━━ SOURCE DATA ━━

(** * Azure agent and chat setup: a shallow embedding of the Python sources

    The development follows the layout of the repository:

    - [Py]              the fragment of Python the sources rely on: values,
                        exceptions, a writer/error monad for [print], client
                        calls and [try]/[except];
    - [Requests]        the outcome of one [requests.post] call;
    - [LeadProcessing]  lead_processing.py: the three backend tools and the
                        prompt loop of [main];
    - [LeadSetup]       agent_lead_processing_setup.py: the OpenAPI document;
    - [Chat]            chat_with_lead_processing_agent.py;
    - [Support]         agent_insurance_customer_support.py: the vector-store
                        upload with its polling loop;
    - [Cost]            openAI_cost_calculator.py, over binary64 floats;
    - [LeadSetupMain]   agent_lead_processing_setup.py: its entry point;
    - [SupportSetup]    agent_insurance_customer_support.py: the lookup of
                        the lead agent and the setup of the FAQ agent;
    - [CostSummary]     openAI_cost_calculator.py: the session summary;
    - [Eval]            eval.py: the JSONL dataset.

    Everything the hosted services answer (HTTP responses, agent runs, vector
    store status) is an input of the functions below. *)

From Stdlib Require Import ZArith List String Ascii Bool Lia DecimalString.
From Stdlib Require Import PrimFloat SpecFloat FloatOps.
From Equations Require Import Equations.
Import ListNotations.

Local Open Scope list_scope.
Local Open Scope string_scope.
Local Open Scope Z_scope.

(* ===================================================================== *)
(** ** Python values, exceptions and effects *)
(* ===================================================================== *)

Module Py.

(** JSON documents and the Python objects they decode to. A [dict] keeps its
    insertion order, so it is an association list. *)
#[warnings="-register-all"]
Inductive pyval : Type :=
| PNone
| PBool (b : bool)
| PInt (z : Z)
| PFloat (f : float)
| PStr (s : string)
| PList (l : list pyval)
| PDict (d : list (string * pyval)).

Definition is_str (v : pyval) : bool :=
  match v with PStr _ => true | _ => false end.

(** [type(v).__name__] *)
Definition type_name (v : pyval) : string :=
  match v with
  | PNone => "NoneType"
  | PBool _ => "bool"
  | PInt _ => "int"
  | PFloat _ => "float"
  | PStr _ => "str"
  | PList _ => "list"
  | PDict _ => "dict"
  end.

(** [str(n)] for an [int] *)
Definition str_of_Z (z : Z) : string := NilZero.string_of_int (Z.to_int z).

(** An f-string field holding a value of [os.getenv]: [None] prints as None. *)
Definition fmt_opt (o : option string) : string :=
  match o with Some s => s | None => "None" end.

(** Truth value of a value of [os.getenv]: [None] and the empty string are
    false. *)
Definition truthy (o : option string) : bool :=
  match o with
  | Some s => negb (s =? "")%string
  | None => false
  end.

(** The exception classes the sources meet. All of them derive from
    [Exception], which is what every handler of the sources catches;
    [ExTimeout], [ExConnectionError], [ExHTTPError] and [ExInvalidJSON] also
    derive from [requests.exceptions.RequestException]. *)
Inductive exn_class : Type :=
| ExTimeout
| ExConnectionError
| ExHTTPError
| ExInvalidJSON
| ExJSONDecode
| ExAttributeError
| ExTypeError
| ExValueError
| ExOverflowError
| ExZeroDivisionError
| ExEOFError
| ExOSError
| ExServiceError
| ExException.

Record exn : Type := mkExn { exn_class_of : exn_class; exn_msg : string }.

Definition is_Timeout (e : exn) : bool :=
  match exn_class_of e with ExTimeout => true | _ => false end.

Definition is_RequestException (e : exn) : bool :=
  match exn_class_of e with
  | ExTimeout | ExConnectionError | ExHTTPError | ExInvalidJSON => true
  | _ => false
  end.

(** [str(e)] *)
Definition str_exn (e : exn) : string := exn_msg e.

Inductive result (A : Type) : Type :=
| Return (a : A)
| Raise (e : exn).
Arguments Return {A} a.
Arguments Raise {A} e.

(** What a run of the program does to the outside world, in order. *)
Inductive event : Type :=
| Stdout (text : string)
| Stdin (prompt : string)
| HttpPost (url : string) (json : option pyval) (timeout : Z)
| Connect (endpoint tenant : option string)
| GetAgent (agent_id : string)
| CreateAgent (model name : string)
| EnableAutoFunctionCalls
| ThreadsCreate
| MessagesCreate (thread_id role content : string)
| RunsCreateAndProcess (thread_id agent_id : string)
| GetLastMessageText (thread_id : string)
| OpenFile (path : string)
| FilesUpload (purpose : string)
| VectorStoresCreate (name file_id : string)
| VectorStoresGet (store_id : string)
| Sleep (seconds : Z)
| PrintTraceback.

(** A computation: the events it emitted, then its value or the exception
    that ended it. *)
Definition M (A : Type) : Type := (list event * result A)%type.

Definition ret {A} (a : A) : M A := ([], Return a).

Definition raise {A} (e : exn) : M A := ([], Raise e).

Definition bind {A B} (m : M A) (k : A -> M B) : M B :=
  match m with
  | (out, Return a) => let (out', r) := k a in ((out ++ out')%list, r)
  | (out, Raise e) => (out, Raise e)
  end.

Definition emit (ev : event) : M unit := ([ev], Return tt).

(** An effect whose answer the outside world supplies. *)
Definition call {A} (ev : event) (answer : result A) : M A := ([ev], answer).

(** [try: body except Exception as e: handler(e)] *)
Definition try_except {A} (body : M A) (handler : exn -> M A) : M A :=
  match body with
  | (out, Return a) => (out, Return a)
  | (out, Raise e) => let (out', r) := handler e in ((out ++ out')%list, r)
  end.

(** [print(s)] and [print(s, end=e)] *)
Definition print (s : string) : M unit := emit (Stdout (s ++ String "010" "")).
Definition print_end (s e : string) : M unit := emit (Stdout (s ++ e)).

Definition events {A} (m : M A) : list event := fst m.
Definition outcome {A} (m : M A) : result A := snd m.

(** Everything written to standard output, in order. *)
Fixpoint stdout_of (evs : list event) : list string :=
  match evs with
  | [] => []
  | Stdout s :: rest => s :: stdout_of rest
  | _ :: rest => stdout_of rest
  end.

(** How many times [input] was called. *)
Fixpoint stdin_reads (evs : list event) : nat :=
  match evs with
  | [] => O
  | Stdin _ :: rest => S (stdin_reads rest)
  | _ :: rest => stdin_reads rest
  end.

Fixpoint assoc (key : string) (d : list (string * pyval)) : option pyval :=
  match d with
  | [] => None
  | (k, v) :: rest => if (k =? key)%string then Some v else assoc key rest
  end.

(** [v.get(key, default)]: only a [dict] has the method. *)
Definition py_get (v : pyval) (key : string) (default : pyval) : M pyval :=
  match v with
  | PDict d =>
      ret (match assoc key d with Some x => x | None => default end)
  | _ =>
      raise (mkExn ExAttributeError
               ("'" ++ type_name v ++ "' object has no attribute 'get'"))
  end.

(** [s.lower()] on the ASCII letters; the other bytes of the UTF-8 text are
    kept (no character outside ASCII lowers to a string of ASCII letters
    only, so comparisons with an ASCII word are not affected). *)
Definition lower_ascii (c : ascii) : ascii :=
  let n := nat_of_ascii c in
  if ((65 <=? n)%nat && (n <=? 90)%nat)%bool then ascii_of_nat (n + 32) else c.

Fixpoint lower (s : string) : string :=
  match s with
  | EmptyString => EmptyString
  | String c rest => String (lower_ascii c) (lower rest)
  end.

(** [c.isspace()] for a character of ASCII *)
Definition is_space (c : ascii) : bool :=
  let n := nat_of_ascii c in
  (((9 <=? n)%nat && (n <=? 13)%nat) || ((28 <=? n)%nat && (n <=? 32)%nat))%bool.

(** A byte that continues a character of a UTF-8 text (10xxxxxx). *)
Definition is_continuation (c : ascii) : bool :=
  let n := nat_of_ascii c in ((128 <=? n)%nat && (n <=? 191)%nat)%bool.

(** The characters of a UTF-8 text, each as its bytes: a byte that is not a
    continuation opens a character, the continuations after it belong to
    it. *)
Fixpoint chars_from (current : string) (s : string) : list string :=
  match s with
  | EmptyString => [current]
  | String c rest =>
      if is_continuation c then chars_from (current ++ String c "") rest
      else current :: chars_from (String c "") rest
  end.

Definition chars (s : string) : list string :=
  match s with
  | EmptyString => []
  | String c rest => chars_from (String c "") rest
  end.

Definition of_bytes (l : list nat) : string :=
  fold_right (fun n s => String (ascii_of_nat n) s) "" l.

(** The white space of Unicode outside ASCII, in UTF-8: U+0085, U+00A0,
    U+1680, U+2000 to U+200A, U+2028, U+2029, U+202F, U+205F, U+3000. *)
Definition unicode_spaces : list string :=
  map of_bytes
    [[194; 133]; [194; 160]; [225; 154; 128];
     [226; 128; 128]; [226; 128; 129]; [226; 128; 130]; [226; 128; 131];
     [226; 128; 132]; [226; 128; 133]; [226; 128; 134]; [226; 128; 135];
     [226; 128; 136]; [226; 128; 137]; [226; 128; 138];
     [226; 128; 168]; [226; 128; 169]; [226; 128; 175];
     [226; 129; 159]; [227; 128; 128]]%nat.

(** [ch.isspace()] for one character *)
Definition is_space_char (ch : string) : bool :=
  match ch with
  | String c EmptyString => is_space c
  | _ => existsb (String.eqb ch) unicode_spaces
  end.

(** Drops the white space a list of characters starts with. *)
Fixpoint drop_spaces (l : list string) : list string :=
  match l with
  | [] => []
  | ch :: rest => if is_space_char ch then drop_spaces rest else l
  end.

(** [s.strip()]: the text without the white space at its two ends. *)
Definition strip (s : string) : string :=
  String.concat "" (rev (drop_spaces (rev (drop_spaces (chars s))))).

(** [s.startswith(p)] *)
Definition startswith (s p : string) : bool := String.prefix p s.

End Py.

Arguments Py.strip : simpl never.

Module PyNotations.
Notation "x <- m ;; k" := (Py.bind m (fun x => k))
  (at level 61, m at next level, right associativity).
Notation "m ;;; k" := (Py.bind m (fun _ => k))
  (at level 61, right associativity).
End PyNotations.

Import Py PyNotations.

(* ===================================================================== *)
(** ** requests.post *)
(* ===================================================================== *)

Module Requests.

━━━

**HOW TO COMPLETE THIS TASK**
Look through the entries above and quote exactly the lines from the line with "(String.eqb ch) unicode_spaces" to the line with "(fun x => k))", counting both of those lines.

**RESPONSE TO THE TASK**
  | _ => existsb (String.eqb ch) unicode_spaces
  end.

(** Drops the white space a list of characters starts with. *)
Fixpoint drop_spaces (l : list string) : list string :=
  match l with
  | [] => []
  | ch :: rest => if is_space_char ch then drop_spaces rest else l
  end.

(** [s.strip()]: the text without the white space at its two ends. *)
Definition strip (s : string) : string :=
  String.concat "" (rev (drop_spaces (rev (drop_spaces (chars s))))).

(** [s.startswith(p)] *)
Definition startswith (s p : string) : bool := String.prefix p s.

End Py.

Arguments Py.strip : simpl never.

Module PyNotations.
Notation "x <- m ;; k" := (Py.bind m (fun x => k))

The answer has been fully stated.